In this vibe, and on the occasion of the three-day meeting of the eight most powerful economies of the world (G8), that took place in Genova, Italy, on 20-22 July 2001, hundreds of thousands of protestors from the whole world began to gather in the northern Italian city to demonstrate against globalized capitalism and neoliberalism Armageddon that was slowly unraveling also in Europe.
Police forces and the Italian government authorities tend to show their intentions right from the beginning. Genova seems like a fortress. Carabinieri prevent protestors in the harbor from reaching the city, while access to G8 meeting location is impossible. Preliminary checks even in the houses of “suspects” took place during the week before the three-day affairs and the dragnet tightens, as the crucial days are approaching.
Despite all crackdown, an immense number of protestors from a wide political spectrum smashes the fear and assembles in the city centre. Clashes break out simultaneously in many different places of the city, police forces make extended use of chemicals and protestors respond with rocks. Those who lived those moments, speak of an unprecedented crackdown situation, compared to European up to date figures. Police forces bashed about the gathered crowd and they are using everything they’ve got.

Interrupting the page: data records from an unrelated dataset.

(** A body of [n] opening brackets. *)
Fixpoint nested (n : nat) : string :=
  match n with
  | O => EmptyString
  | S n' => String "[" (nested n')
  end.

#[local] Instance markup_libs : MarkupLibs := {|
  json_loads := reader true;
  Soup := string;
  Tag := string;
  BeautifulSoup body _ := body;
  soup_title := title_after;
  tag_string tag := Some tag;
  prettify body := body;
|}.

(** The same libraries where simplejson is importable. *)
Definition simplejson_libs : MarkupLibs := {|
  json_loads := reader false;
  Soup := string;
  Tag := string;
  BeautifulSoup body _ := body;
  soup_title := title_after;
  tag_string tag := Some tag;
  prettify body := body;
|}.

(** Markup libraries whose title elements have no single string child. *)
Definition untitled_libs : MarkupLibs := {|
  json_loads := reader true;
  Soup := string;
  Tag := string;
  BeautifulSoup body _ := body;
  soup_title := title_after;
  tag_string tag := None;
  prettify body := body;
|}.

(** A dashboard that answers every request with the same status. *)
Definition answers (status : Z) (reason body : string) : Session :=
  mk_session (fun _ req => Responded (mk_response status reason (req_url req) body)).

(** A dashboard that is unreachable for the first request and answers 200
    from then on. *)
Definition flaky : Session :=
  mk_session (fun n req =>
    match n with
    | O => Failed ConnectionError "Connection refused"
    | S _ => Responded (mk_response 200 "OK" (req_url req) "{}")
    end).

(** A dashboard that answers the first request and never the second. *)
Definition silent : Session :=
  mk_session (fun n req =>
    match n with
    | O => Responded (mk_response 200 "OK" (req_url req) "{}")
    | S _ => NoAnswer
    end).

Definition start : world :=
  mk_world "2024-05-17 08:30:00" [] ∅ (fun _ => None) (fun _ => None)
           (fun _ => false) (fun _ => O) [] [].

(** The same world on a disk that refuses to open files for writing. *)
Definition permission_denied : exn :=
  mk_exn OSError "[Errno 13] Permission denied: 'encoded_image.txt'".

Definition read_only : world :=
  mk_world "2024-05-17 08:30:00" [] ∅ (fun _ => Some permission_denied)
           (fun _ => None) (fun _ => false) (fun _ => O) [] [].

Definition frame : list Z := [137; 80; 78; 71].

Definition payload (location_id : Z) : Payload.t :=
  Payload.mk location_id "2024-05-17 08:30:00" 2
    [Detection.mk 2 "no helmet"] "iVBORw==".

(** The event of the specification's examples: a location id of 0, a
    repeated label and a label outside the mapping. *)
Definition helmet_event : result unit * world :=
  accumulate_event 0 Sample.frame
    ["No_Helmet"; "No_Helmet"; "No_Gloves"; "Unknown_Thing"] Sample.start.

Definition gloves_helmet_event : result unit * world :=
  accumulate_event 7 Sample.frame ["No_Gloves"; "No_Helmet"] Sample.start.

Definition negative_event : result unit * world :=
  accumulate_event (-5) Sample.frame ["No_Sleeves"] Sample.start.

(** A queue with two payloads before the sentinel and one after it. *)
Definition stop_queue : world :=
  set_queue (fun _ => [Some (Sample.payload 1); Some (Sample.payload 2); None;
                       Some (Sample.payload 3)]) Sample.start.

(** A queue whose only payload is answered with status 304. *)
Definition not_modified_queue : world :=
  set_queue (fun _ => [Some (Sample.payload 1); None]) Sample.start.

(** A disk that opens the debug file, which holds an older picture, and
    fails the write after three characters. *)
Definition no_space : exn := mk_exn OSError "[Errno 28] No space left on device".

Definition disk_full : world :=
  mk_world "2024-05-17 08:30:00" [] {[ "encoded_image.txt" := "b2xk" ]}
           (fun _ => None) (fun _ => Some no_space)
           (fun _ => false) (fun _ => 3%nat) [] [].

(** The same disk when the text stays in the buffer: the failure surfaces
    when the file is closed, with nothing written. *)
Definition disk_full_at_close : world :=
  mk_world "2024-05-17 08:30:00" [] {[ "encoded_image.txt" := "b2xk" ]}
           (fun _ => None) (fun _ => Some no_space)
           (fun _ => true) (fun _ => O) [] [].

(** The events of the runs above on other inputs: a live-stream picture, the
    same labels in another order and with repetitions, and a second event
    behind the first. *)
Definition live_picture : result string * world :=
  prepare_image frame true 50 start.

Definition denied_picture : result string * world :=
  prepare_image frame false 50 read_only.

Definition unwritten_picture : result string * world :=
  prepare_image frame false 50 disk_full.

Definition second_event : result unit * world :=
  accumulate_event 9 frame ["No_Sleeves"; "no_helmet"] (snd helmet_event).


(** Sets iterated from the last distinct element to the first. *)
#[local] Instance last_first : SetIteration := {|
  set_iter l := reverse (remove_dups l);
  set_iter_NoDup l :=
    proj2 (NoDup_Permutation_proper _ _ (reverse_Permutation (remove_dups l)))
          (NoDup_remove_dups l);
  set_iter_elem l x :=
    iff_trans (elem_of_reverse x (remove_dups l)) (elem_of_remove_dups l x);
|}.

(** The event of [helmet_event] with its labels in another order and
    without the repetition, iterated from the last label to the first. *)
Definition reordered_event : result unit * world :=
  accumulate_event (H0:=last_first) 0 frame
    ["No_Helmet"; "Unknown_Thing"; "No_Gloves"] start.


End Sample.

(** ** Further vocabulary *)

(** The three entries a payload can list. *)
Definition fixed_entries : list Detection.t :=
  [ Detection.mk 0 "no gloves"; Detection.mk 1 "no sleeves";
    Detection.mk 2 "no helmet" ].

(** The record logged before the [put], written out: the items of the
    payload but the image. *)
Definition queued_record (p : Payload.t) : log_record :=
  mk_log INFO
    [ Lit "Final Results for Queue (without image): ";
      FmtValue
        (PyDict
           [ ("location_id", PyInt (Payload.location_id p));
             ("date", PyStr (Payload.date p));
             ("type", PyInt (Payload.type p));
             ("detections",
              PyList (map Detection.to_value (Payload.detections p))) ]) ].

Section PictureVocabulary.
Context `{ImageLibs}.

(** What [prepare_image] without live stream returns or raises, given the
    answers of the disk for the debug file. *)
Definition picture_result (frame : Frame) (q : Z)
    (open_answer write_answer : option exn) : result string :=
  match encoding_error frame q with
  | Some e => Raise e
  | None =>
      match cv2_imencode ".png" frame [IMWRITE_PNG_COMPRESSION; q] with
      | Raise e => Raise e
      | Ok (_, buffer) =>
          match open_answer, write_answer with
          | Some e, _ => Raise e
          | None, Some e => Raise e
          | None, None => Ok (b64encode buffer)
          end
      end
  end.

(** The frame that is encoded: the resized one with [live_stream]. *)
Definition encoded_frame (frame : Frame) (live_stream : bool)
    (frame' : Frame) : Prop :=
  if live_stream then cv2_resize frame (960, 540) = Ok frame'
  else frame' = frame.

End PictureVocabulary.


(** * Properties *)

(** ** The fixed mapping *)

(** The mapping has three entries and nothing else. *)
Lemma mapping_dict_spec (detection : string) (code : Z) :
  detection_types_mapping_dict detection = Some code <->
  (detection = "No_Gloves" /\ code = 0) \/
  (detection = "No_Sleeves" /\ code = 1) \/
  (detection = "No_Helmet" /\ code = 2).
Proof.
  unfold detection_types_mapping_dict.
  repeat case_decide; subst; split; intros Hc;
    try (injection Hc as <-); try discriminate; try tauto;
    destruct Hc as [[? ?]|[[? ?]|[? ?]]]; subst;
    try reflexivity; try discriminate; congruence.
Qed.

Lemma mapping_dict_range (detection : string) (code : Z) :
  detection_types_mapping_dict detection = Some code -> 0 <= code <= 2.
Proof. rewrite mapping_dict_spec. intros [[_ ->]|[[_ ->]|[_ ->]]]; lia. Qed.

(** ** max with a default *)

Lemma fold_left_max_ge (l : list Z) (x : Z) : x <= fold_left Z.max l x.
Proof.
  revert x. induction l as [|y l IH]; intros x; simpl; [lia|].
  specialize (IH (Z.max x y)). lia.
Qed.

Lemma fold_left_max_upper (l : list Z) (x y : Z) :
  y ∈ l -> y <= fold_left Z.max l x.
Proof.
  revert x. induction l as [|z l IH]; intros x Hy; simpl.
  - inversion Hy.
  - apply elem_of_cons in Hy as [->|Hy]; [|by apply IH].
    pose proof (fold_left_max_ge l (Z.max x z)). lia.
Qed.

Lemma fold_left_max_elem (l : list Z) (x : Z) :
  fold_left Z.max l x = x \/ fold_left Z.max l x ∈ l.
Proof.
  revert x. induction l as [|z l IH]; intros x; simpl; [by left|].
  destruct (IH (Z.max x z)) as [Heq|Hin].
  - rewrite Heq. destruct (Z.max_spec x z) as [[_ ->]|[_ ->]].
    + right. apply elem_of_cons. by left.
    + by left.
  - right. apply elem_of_cons. by right.
Qed.

Lemma py_max_nil (d : Z) : py_max [] d = d.
Proof. reflexivity. Qed.

(** On a list that is not empty the default plays no part: the result is
    an element of the list and bounds every element. *)
Lemma py_max_elem (l : list Z) (d : Z) : l <> [] -> py_max l d ∈ l.
Proof.
  destruct l as [|x l]; [done|]. intros _. simpl.
  destruct (fold_left_max_elem l x) as [->|Hin]; apply elem_of_cons; auto.
Qed.

Lemma py_max_upper (l : list Z) (d y : Z) : y ∈ l -> y <= py_max l d.
Proof.
  destruct l as [|x l]; [by inversion 1|]. simpl.
  intros [->|Hy]%elem_of_cons.
  - apply fold_left_max_ge.
  - by apply fold_left_max_upper.
Qed.

(** ** State changes *)

Lemma add_log_nil (w : world) : add_log [] w = w.
Proof. destruct w. unfold add_log, set_log. simpl. by rewrite app_nil_r. Qed.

In Piazza Alimonda, a square in the city centre, a police vehicle is attacked by a protestors block. Someone from the crowd, 20 year-old Italian Carlo Giuliani, bends to take hold of a fire extinguisher from the ground, in order to throw it to the police vehicle. At the moment officer Mario Placanica sees Giuliani approaching the car, he points and shoots a bullet directly to the head. Carlo collapses to the ground, covered in blood. But the incident was not over yet. The driver of the vehicle, after the shot and while Giuliani is lying on the tarmac, puts the car in reverse and passes over the young activist’s body, stops for a bit, then forwards again passing over him for a second time. Carlo Giulani is dead.
The forensics report that followed will introduce new evidence to the case. Coroner Marco Salvi, and doctors that examined Giulani’s body concluded that the twenty-three year-old man was still alive when the police car passed over him, whereas they rejected the police’s story that Mario Placanica’s bullet hit Giulian after it ricocheted. The court, as if it didn’t consider the doctors’ and coroners’ reports that examined the young man’s subject, adjudged that both policemen involved in the incident were innocent, claiming self-defense.
The ending of Carlo’s Gialiani case was largely the determining factor that angers thousands of young people around the world that were seeing themselves in the face of the twenty-three year-old fighter.
It is true that the Italian state did everything to wipe away Giulani’s rememberance and bury the massive crackdown that was enforced in Genove those three days in July 2001. But that wasn’t enough. The motto “Carlos lives” didn’t fade away amongst those who fight for a better world with no exploitation.